November 14, 1943
Letters from George Daley
Sunday November 14th
Dear Folks --
I don’t doubt you wonder where I am and why I haven’t written but today is the first day I’ve had off in 5 long weeks. In the army you don’t quite [sic] work just because it’s Sunday. We’ve worked just as hard Sundays as any other day as far back as I can remember --.
We work 24 hrs a day and 7 days a week. It gets dark here about 6:30 at night and so there isn’t much time for letter writing. W built roads awhile in California, went on the rifle range and then maneuvers. After maneuvers we built roads in Arizona and at the end of this week we’re going on 3 more weeks of maneuvers. This stretch ought to be over Dec 11th. From then on your guess is as good as mine. However we’ll still be in this country by the last of January – I hope!!!
But I’m ready to go across now for there are too many of my buddies over there for me to be wasting my time here. There isn’t much question about Thanksgiving and Xmas this year. It’ll be the first time in 20 years I’ve never been home for those occasions but don’t worry for there are many more boys who won’t make it this year either --- and even some who’ll never make it!! As for what I want for Xmas – it’s nothing you buy in stores or other places, in fact money won’t buy it!! I just want the time to come when we all can celebrate Xmas’s [sic] like we have in the past. I’d like to see the time when war is a thing of the past. So you’ve better have a tree this year just as you’ve always had. Just for what the tree represents, next year things will look better I’m sure.
I tried to send telegrams for your birthdays but they don’t send those kind of telegrams any more. As for a little gift take $25.00 out of my money in the bank and buy something for you and Harriette. And don’t tell me you’re not going to because that’s the way I want it, no exceptions!!! I’ll be sending about $300.00 more along pretty soon. You don’t have any place to spend it out here in the desert.
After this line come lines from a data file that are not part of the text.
(** * jsonl_utils: record transformers, identity resolution, merge and
      single-file processing

    A shallow embedding of [jsonl_utils.py].  Python values are an inductive
    type, a [dict] is an association list in insertion order, exceptions are
    an explicit result type, sets of identity strings are [gset string], and
    the heap view of the transformers (used for the frame properties) keeps
    objects in a [gmap] from locations. *)

From stdpp Require Import gmap strings list.
From Stdlib Require Import ZArith String Ascii DecimalString Lia.
From Stdlib Require Import Floats.SpecFloat.

Set Warnings "-register-all,-clear-no-such-hyp".

Local Open Scope string_scope.
Local Open Scope list_scope.
Local Open Scope Z_scope.

(** ** Python values as produced by [json.loads] *)

(** [None], [bool], [int], [float], [str], [list] and [dict].  A [str] is a
    sequence of characters with code points below 256; a [float] is an
    IEEE 754 value in the sign/mantissa/exponent form of [spec_float]; a
    [dict] lists its items in insertion order. *)
Inductive json : Type :=
| JNull
| JBool (b : bool)
| JInt (z : Z)
| JFloat (f : spec_float)
| JStr (s : string)
| JArr (l : list json)
| JObj (d : list (string * json)).

Abbreviation dict := (list (string * json)).

(** Exceptions the program can raise, and results of fallible code. *)
Inductive exn : Type :=
| ValueError (msg : string)
| TypeError
| AttributeError
| KeyError
| OSError
| Exit (code : Z).

Inductive result (A : Type) : Type :=
| Ok (a : A)
| Raise (e : exn).
Arguments Ok {A} a.
Arguments Raise {A} e.

Definition bind {A B : Type} (r : result A) (k : A -> result B) : result B :=
  match r with
  | Ok a => k a
  | Raise e => Raise e
  end.

Notation "'let*' x ':=' c 'in' k" := (bind c (fun x => k))
  (at level 10, x name, c at level 100, k at level 200).

(** ** Characters and strings *)

Definition dquote : ascii := "034"%char.
Definition newline : ascii := "010"%char.
Definition nl : string := String newline EmptyString.

(** [str.isspace] on the characters below 256. *)
Definition is_space (c : ascii) : bool :=
  let n := N_of_ascii c in
  ((9 <=? n) && (n <=? 13) || (28 <=? n) && (n <=? 32) || (n =? 133) || (n =? 160))%N.

Fixpoint lstrip (s : string) : string :=
  match s with
  | EmptyString => EmptyString
  | String c s' => if is_space c then lstrip s' else s
  end.

Fixpoint rstrip (s : string) : string :=
  match s with
  | EmptyString => EmptyString
  | String c s' =>
      match rstrip s' with
      | EmptyString => if is_space c then EmptyString else String c EmptyString
      | r => String c r
      end
  end.

(** [s.strip()] *)
Definition strip (s : string) : string := rstrip (lstrip s).

(** [not s] for a string. *)
Definition is_empty (s : string) : bool :=
  match s with
  | EmptyString => true
  | String _ _ => false
  end.

(** [s.endswith('\n')] *)
Fixpoint ends_with_newline (s : string) : bool :=
  match s with
  | EmptyString => false
  | String c EmptyString => Ascii.eqb c newline
  | String _ s' => ends_with_newline s'
  end.

Fixpoint has_char (c : ascii) (s : string) : bool :=
  match s with
  | EmptyString => false
  | String c' s' => Ascii.eqb c' c || has_char c s'
  end.

(** [sub in s] for two strings. *)
Fixpoint is_substring (sub s : string) : bool :=
  String.prefix sub s ||
  match s with
  | EmptyString => false
  | String _ s' => is_substring sub s'
  end.

Fixpoint concat_map (f : ascii -> string) (s : string) : string :=
  match s with
  | EmptyString => EmptyString
  | String c s' => f c +:+ concat_map f s'
  end.

Definition hex_digit (n : N) : ascii :=
  if (n <? 10)%N then ascii_of_N (48 + n) else ascii_of_N (87 + n).

Definition hex2 (c : ascii) : string :=
  let n := N_of_ascii c in
  String (hex_digit (n / 16)) (String (hex_digit (n mod 16)) EmptyString).

(** [str(z)] for an [int]. *)
Definition int_str (z : Z) : string := NilZero.string_of_int (Z.to_int z).

(** ** Dictionaries *)

(** The items of a dict in insertion order; the values are [json] trees
    here and heap values further down.  Look a key up; [None] when it is
    absent ([k in d] is [dict_mem]). *)
Fixpoint dict_get {V : Type} (d : list (string * V)) (k : string) : option V :=
  match d with
  | [] => None
  | (k', v) :: d' => if String.eqb k' k then Some v else dict_get d' k
  end.

Definition dict_mem {V : Type} (d : list (string * V)) (k : string) : bool :=
  match dict_get d k with
  | Some _ => true
  | None => false
  end.

(** [d.get(k)]: the value, or [None] (here [JNull]) when the key is absent. *)
Definition py_get (d : dict) (k : string) : json :=
  match dict_get d k with
  | Some v => v
  | None => JNull
  end.

(** [d[k] = v]: an existing key keeps its position and takes the new value, a
    new key goes to the end. *)
Fixpoint dict_set {V : Type} (d : list (string * V)) (k : string) (v : V)
  : list (string * V) :=
  match d with
  | [] => [(k, v)]
  | (k', v') :: d' =>
      if String.eqb k' k then (k', v) :: d' else (k', v') :: dict_set d' k v
  end.

Definition keys {V : Type} (d : list (string * V)) : list string := map fst d.

(** ** Truth value and equality *)

(** [bool(v)] *)
Definition truthy (v : json) : bool :=
  match v with
  | JNull => false
  | JBool b => b
  | JInt z => negb (z =? 0)
  | JFloat (S754_zero _) => false
  | JFloat _ => true
  | JStr s => negb (is_empty s)
  | JArr l => match l with [] => false | _ => true end
  | JObj d => match d with [] => false | _ => true end
  end.

(** Numbers compare by exact value, with [True] as 1 and [False] as 0. *)
Inductive num : Type :=
| NInt (z : Z)
| NFloat (f : spec_float).

Definition as_num (v : json) : option num :=
  match v with
  | JBool b => Some (NInt (if b then 1 else 0))
  | JInt z => Some (NInt z)
  | JFloat f => Some (NFloat f)
  | _ => None
  end.

Definition int_eq_float (z : Z) (f : spec_float) : bool :=
  match f with
  | S754_zero _ => z =? 0
  | S754_finite s m e =>
      let sm := if s then Z.neg m else Z.pos m in
      if 0 <=? e then z =? sm * 2 ^ e else z * 2 ^ (- e) =? sm
  | _ => false
  end.

Definition float_eq (f g : spec_float) : bool :=
  match f, g with
  | S754_zero _, S754_zero _ => true
  | S754_infinity s, S754_infinity t => Bool.eqb s t
  | S754_finite s m e, S754_finite t n e' =>
      Bool.eqb s t &&
      (Z.pos m * 2 ^ (e - Z.min e e') =? Z.pos n * 2 ^ (e' - Z.min e e'))
  | _, _ => false
  end.

Definition num_eq (x y : num) : bool :=
  match x, y with
  | NInt a, NInt b => a =? b
  | NInt a, NFloat f => int_eq_float a f
  | NFloat f, NInt b => int_eq_float b f
  | NFloat f, NFloat g => float_eq f g
  end.

(** [a == b] *)
Fixpoint py_eq (a b : json) {struct a} : bool :=
  match a, b with
  | JNull, JNull => true
  | JStr s, JStr t => String.eqb s t
  | JArr l, JArr l' =>
      (fix go (l l' : list json) : bool :=
         match l, l' with
         | [], [] => true
         | x :: l, y :: l' => py_eq x y && go l l'
         | _, _ => false
         end) l l'
  | JObj d, JObj d' =>
      Nat.eqb (List.length d) (List.length d') &&
      forallb (fun kv => match dict_get d' (fst kv) with
                         | Some v' => py_eq (snd kv) v'
                         | None => false
                         end) d
  | _, _ =>
      match as_num a, as_num b with
      | Some x, Some y => num_eq x y
      | _, _ => false
      end
  end.

(** [x in l] for a list [l]. *)
Definition list_contains (x : json) (l : list json) : bool :=
  existsb (fun y => py_eq y x) l.

(** ** The record transformers *)

(** [add_keys]: copy the record, then assign every item of [keys_to_add]. *)
Definition add_keys (record keys_to_add : dict) : dict :=
  fold_left (fun result kv => dict_set result (fst kv) (snd kv))
            keys_to_add record.

(** The rename map is a [dict] from old names to new names; its values are
    strings. *)
Abbreviation renames := (list (string * string)).

(** The name a key is emitted under. *)
Definition renamed (keys_to_modify : renames) (key : string) : string :=
  match dict_get keys_to_modify key with
  | Some new => new
  | None => key
  end.

(** [modify_keys]: start from the empty dict and assign every item of the
    record under its new or its own name. *)
Definition modify_keys (record : dict) (keys_to_modify : renames) : dict :=
  fold_left (fun result kv =>
               dict_set result (renamed keys_to_modify (fst kv)) (snd kv))
            record [].

(** A value of the ChatML configuration: something that is not a list, or a
    list of source field names. *)
Inductive chatml_spec : Type :=
| NotList
| Fields (source_fields : list string).

Abbreviation chatml_config := (list (string * chatml_spec)).

Definition message (role : string) (content : json) : json :=
  JObj [("role", JStr role); ("content", content)].

(** [if record.get(field): messages.append({'role': role, 'content':
    record[field]})] *)
Definition message_of (record : dict) (role field : string) : list json :=
  match dict_get record field with
  | Some content => if truthy content then [message role content] else []
  | None => []
  end.

(** The messages of one configuration entry; [None] where the loop body
    hits [continue] because the list has neither 2 nor 3 names. *)
Definition chatml_messages (record : dict) (source_fields : list string)
  : option (list json) :=
  match source_fields with
  | [user_field; assistant_field] =>
      Some (message_of record "user" user_field
            ++ message_of record "assistant" assistant_field)
  | [system_field; user_field; assistant_field] =>
      Some (message_of record "system" system_field
            ++ message_of record "user" user_field
            ++ message_of record "assistant" assistant_field)
  | _ => None
  end.

Definition chatml_step (record result : dict) (entry : string * chatml_spec)
  : dict :=
  match snd entry with
  | NotList => result
  | Fields source_fields =>
      match chatml_messages record source_fields with
      | None => result
      | Some [] => result
      | Some messages => dict_set result (fst entry) (JArr messages)
      end
  end.

(** [convert_to_chatml_function]: the messages are read from [record], the
    assignments go to its copy. *)
Definition convert_to_chatml_function (record : dict) (config : chatml_config)
  : dict :=
  fold_left (chatml_step record) config record.

(** [should_delete_record]; an empty [delete_conditions] has no item to loop
    over, so the [if not delete_conditions] guard is the [[]] case. *)
Fixpoint should_delete_record (record delete_conditions : dict) : bool :=
  match delete_conditions with
  | [] => false
  | (key, value_condition) :: rest =>
      match dict_get record key with
      | Some record_value =>
          match value_condition with
          | JArr l =>
              list_contains record_value l || should_delete_record record rest
          | _ =>
              py_eq record_value value_condition
              || should_delete_record record rest
          end
      | None => should_delete_record record rest
      end
  end.

(** ** Running a loop body that can raise *)

(** A [for] loop whose body raises: the exception ends the loop. *)
Fixpoint foldM {A S : Type} (body : S -> A -> result S) (l : list A) (s : S)
  : result S :=
  match l with
  | [] => Ok s
  | x :: l' => let* s' := body s x in foldM body l' s'
  end.

(** A loop whose state holds effects already performed (lines written): a
    body that raises leaves its state next to the exception, and the loop
    stops there. *)
Definition attempt {S : Type} (s : S) (r : result S) : S * option exn :=
  match r with
  | Ok s' => (s', None)
  | Raise e => (s, Some e)
  end.

Fixpoint run {A S : Type} (body : S -> A -> S * option exn) (l : list A)
  (s : S) : S * option exn :=
  match l with
  | [] => (s, None)
  | x :: l' =>
      match body s x with
      | (s', None) => run body l' s'
      | stopped => stopped
      end
  end.

(** ** Operations on a value that need not be a [dict] *)

(** [json.loads] accepts any JSON value on a line, so the loops below receive
    a [json], not a [dict].  These are the operations the code applies to
    it, with the exception Python raises on the wrong type. *)

(** [key in v] *)
Definition py_in (key : string) (v : json) : result bool :=
  match v with
  | JObj d => Ok (dict_mem d key)
  | JArr l => Ok (list_contains (JStr key) l)
  | JStr s => Ok (is_substring key s)
  | _ => Raise TypeError
  end.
The desert isn’t so bad for even though there’s a lot of sand we have the prettiest mountains you’ve ever seen. There are all kinds of cactus out here – some of the funniest imaginable. A lot of the tall kind that tower over 10’ tall. In case of emergency you can get water from the insides of them. Lots of snakes, all poisonous ranging from little sidewinders who bury themselves in the sand to 6’ diamond back rattlers. Every night it’s rather essential to shake out your bedroll for who knows whether a snakes [sic] going to sleep with you or not. The climate here goes from one extreme to the other – it’s hot during the day and so cold at night it freezes water. Our hot water for shaving we get by letting our steel helmets sit out in the sun during the day. Of course you can always drain the water out of the trucks – it’s a little rusty but hot --.
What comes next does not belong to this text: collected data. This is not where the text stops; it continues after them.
(** X4.  [rtdm_task_busy_sleep] returns at the first reading of the time
    stamp counter that is not below [wakeup], the 64-bit sum of the first
    reading and the converted delay, after one [cpu_relax] for every reading
    below it.  As long as that sum fits in 64 bits, the counter has advanced
    by at least the converted delay when the function returns. *)
Theorem rtdm_task_busy_sleep_spins :
  forall (xnarch_ns_to_tsc : Z -> Z) (delay start : Z) (tsc : list Z)
         (n : nat) (stop : Z),
    let wakeup := uint64_t (start + xnarch_ns_to_tsc delay) in
    (rtdm_task_busy_sleep xnarch_ns_to_tsc delay (start :: tsc) = Some (n, stop) <->
     nth_error tsc n = Some stop /\
     wakeup <= stop /\
     forall i t, (i < n)%nat -> nth_error tsc i = Some t -> t < wakeup) /\
    (rtdm_task_busy_sleep xnarch_ns_to_tsc delay (start :: tsc) = Some (n, stop) ->
     0 <= start + xnarch_ns_to_tsc delay < 2 ^ 64 ->
     xnarch_ns_to_tsc delay <= stop - start).
Proof.
  intros xnarch_ns_to_tsc delay start tsc n stop wakeup.
  unfold rtdm_task_busy_sleep. fold wakeup.
  split; [apply rtdm_task_busy_sleep_loop_returns|].
  intros H Hfits. apply rtdm_task_busy_sleep_loop_returns in H.
  destruct H as (_ & Hstop & _).
  unfold wakeup, uint64_t, wrap_unsigned in Hstop.
  rewrite Z.mod_small in Hstop by exact Hfits. lia.
Qed.

(** X5.  When the 64-bit sum that gives [wakeup] wraps around,
    [rtdm_task_busy_sleep] returns at the very next reading of a counter
    that has not gone backwards, without a single [cpu_relax]: the delay is
    cut short. *)
Theorem rtdm_task_busy_sleep_wraps :
  forall (xnarch_ns_to_tsc : Z -> Z) (delay start next : Z) (tsc : list Z),
    0 <= start < 2 ^ 64 ->
    0 <= xnarch_ns_to_tsc delay < 2 ^ 64 ->
    2 ^ 64 <= start + xnarch_ns_to_tsc delay ->
    start <= next ->
    rtdm_task_busy_sleep xnarch_ns_to_tsc delay (start :: next :: tsc)
    = Some (0%nat, next).
Proof.
  intros xnarch_ns_to_tsc delay start next tsc Hstart Hdelay Hwrap Hnext.
  unfold rtdm_task_busy_sleep. cbn [rtdm_task_busy_sleep_loop].
  assert (Hw : uint64_t (start + xnarch_ns_to_tsc delay)
               = start + xnarch_ns_to_tsc delay - 2 ^ 64).
  { unfold uint64_t, wrap_unsigned.
    symmetry. apply Z.mod_unique with (q := 1); lia. }
  rewrite Hw.
  replace (next <? start + xnarch_ns_to_tsc delay - 2 ^ 64) with false
    by (symmetry; apply Z.ltb_ge; lia).
  reflexivity.
Qed.

End JoinAndSpin.

Section WaiterOutcomes.

Context {nk : Nucleus}.

(** The three wake reasons are distinct bits. *)
Hypothesis XNBREAK_nonzero : XNBREAK <> 0.
Hypothesis XNTIMEO_nonzero : XNTIMEO <> 0.
Hypothesis XNRMID_nonzero : XNRMID <> 0.
Hypothesis XNBREAK_XNTIMEO : Z.land XNBREAK XNTIMEO = 0.
Hypothesis XNBREAK_XNRMID : Z.land XNBREAK XNRMID = 0.
Hypothesis XNRMID_XNTIMEO : Z.land XNRMID XNTIMEO = 0.

(** How the suspended caller of a wait service fares under the four ways of
    being resumed, read on the thread once it runs again. *)
Lemma resumed_untagged (thread : tid) (pod : nkpod) :
  no_wake_reason (threads pod thread) ->
  let th := threads (xnpod_resume_thread 0 pod thread) thread in
  is_waiting th = false /\
  xnthread_test_flags th (Z.lor XNTIMEO (Z.lor XNRMID XNBREAK)) = false.
Proof.
  intros (Ht & Hr & Hb). unfold xnpod_resume_thread. cbv zeta.
  rewrite threads_set_thread_same. unfold xnthread_test_flags in *.
  cbn [thread_status]. rewrite setbits_nothing.
  split; [reflexivity|]. now apply testbits_wake_reasons_clear.
Qed.

Lemma resumed_deleted (thread : tid) (pod : nkpod) :
  no_wake_reason (threads pod thread) ->
  let th := threads (xnpod_resume_thread XNRMID pod thread) thread in
  is_waiting th = false /\
  xnthread_test_flags th (Z.lor XNTIMEO (Z.lor XNRMID XNBREAK)) = true /\
  xnthread_test_flags th XNTIMEO = false /\
  xnthread_test_flags th XNRMID = true.
Proof.
  intros (Ht & Hr & Hb). unfold xnpod_resume_thread. cbv zeta.
  rewrite threads_set_thread_same. unfold xnthread_test_flags in *.
  cbn [thread_status].
  rewrite !testbits_lor, testbits_setbits_same, testbits_setbits_other, Ht
    by assumption.
  repeat split.
Qed.

Lemma resumed_broken (thread : tid) (pod : nkpod) :
  is_waiting (threads pod thread) = true ->
  no_wake_reason (threads pod thread) ->
  let th := threads (xnpod_unblock_thread thread pod) thread in
  is_waiting th = false /\
  xnthread_test_flags th (Z.lor XNTIMEO (Z.lor XNRMID XNBREAK)) = true /\
  xnthread_test_flags th XNTIMEO = false /\
  xnthread_test_flags th XNRMID = false.
Proof.
  intros Hw (Ht & Hr & Hb). cbv zeta. rewrite (unblock_waiting_thread _ _ Hw).
  unfold xnthread_test_flags in *. cbn [thread_status].
  rewrite !testbits_lor, testbits_setbits_same, !testbits_setbits_other, Ht, Hr
    by assumption.
  repeat split.
Qed.

Lemma resumed_timed_out (thread : tid) (date : Z) (dt : nat) (pod : nkpod) :
  thread_wait (threads pod thread) = Waiting (Some date) ->
  date <= jiffies pod + Z.of_nat dt ->
  let th := threads (xnpod_announce_tick dt pod) thread in
  is_waiting th = false /\
  xnthread_test_flags th (Z.lor XNTIMEO (Z.lor XNRMID XNBREAK)) = true /\
  xnthread_test_flags th XNTIMEO = true.
Proof.
  intros Hw Hdate. cbv zeta.
  rewrite announce_tick_thread, (timer_due_at _ _ _ Hw).
  replace (date <=? jiffies pod + Z.of_nat dt) with true
    by (symmetry; now apply Z.leb_le).
  unfold xnthread_test_flags. cbn [thread_status].
  rewrite !testbits_lor, testbits_setbits_same by assumption.
  repeat split.
Qed.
I haven’t seen or heard from Carroll Page yet but he’s our here about 75 miles to the northwest. I may run into him on maneuvers. I wonder how he likes it here – send along his address and I’ll find out. If Grafton Miller is in the Combat Engineers his old man better start worrying because he’s sure as hell going to know what the business end of a pick & shovel are. When they start laying bridges and mine fields he’ll come in tired more than once. He might as well forget his typing if he’s in a line company because he’ll not need it there.
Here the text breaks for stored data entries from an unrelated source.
(** * ETH_faser: bulk variable loader and category filter

    A shallow embedding of [Utils/event_filter.py] (whose first 67 lines are
    also [Utils/extract_features_all_ev.py]): the per-file task
    [load_variables], the batch loader [load_variables_from_npz] and the
    category filter [create_masked_dict]; and of the text table of
    [Utils/ID_events.py]: the lines [save_ID_event] writes and their reader
    [get_event_ID].

    Python dictionaries are finite maps with string keys, [print] appends a
    line to an explicit list of output lines, and an exception that leaves a
    function is the [Raise] case of [result].  The file system, the archives
    in it and the host's CPU count form an explicit [world]. *)

From stdpp Require Import gmap strings list fin_maps.
From Stdlib Require Import ZArith Lia Ascii DecimalString DecimalZ DecimalPos.

Local Open Scope string_scope.
Local Open Scope list_scope.
Local Open Scope Z_scope.

(** ** Exceptions and results *)

Inductive exn :=
  | OSError (msg : string)      (* FileNotFoundError, NotADirectoryError, ... *)
  | ValueError (msg : string)
  | KeyError (key : string)
  | IndexError (msg : string).

Inductive result (A : Type) :=
  | Ok (a : A)
  | Raise (e : exn).
Arguments Ok {A} a.
Arguments Raise {A} e.

Definition bind_result {A B} (r : result A) (k : A → result B) : result B :=
  match r with
  | Ok a => k a
  | Raise e => Raise e
  end.

Notation "x ←! r ; k" := (bind_result r (fun x => k))
  (at level 100, r at next level, k at level 200, right associativity,
   format "x  ←!  r ;  '/' k").

Definition is_Ok {A} (r : result A) : Prop := ∃ a, r = Ok a.

(** ** NumPy arrays *)

(** Element types of the numeric arrays an archive holds. *)
Inductive dtype :=
  | np_bool
  | np_int8 | np_int16 | np_int32 | np_int64
  | np_uint8 | np_uint16 | np_uint32 | np_uint64
  | np_float16 | np_float32 | np_float64.

Global Instance dtype_eq_dec : EqDecision dtype.
Proof. solve_decision. Defined.

(** What the code needs from an array element: the cast NumPy applies when an
    array is rebuilt with [dtype=np.float32], and [==] against a Python
    integer literal.  A number equals at most one integer. *)
Class NumpyScalar (T : Type) := {
  astype_float32 : dtype → T → T;
  eq_int : T → Z → bool;
  eq_int_inj : ∀ x a b, eq_int x a = true → eq_int x b = true → a = b
}.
As for Ellen – just keep plugging and believe it or not I’ll write soon --. Just remember I don’t have a lot of time to write. After the war’s over I’ll tell you about some of the places I’ve been. I’ve seen a lot of country and different people these last 10 months. You’d be surprised what a great country we have and all the wondrous beauty it contains.
I’m going to write to dad soon--. He’d sure like to see this country now – it’s changed quite a bit.
Say Hello to Gramp & Gram – tell them I got their letter and will answer that soon,
Ross is no doubt safe & sound and where the mail doesn’t travel too fast. I often think he’s better off where he is than to have got his commission. It’s not all it’s cracked up to be --.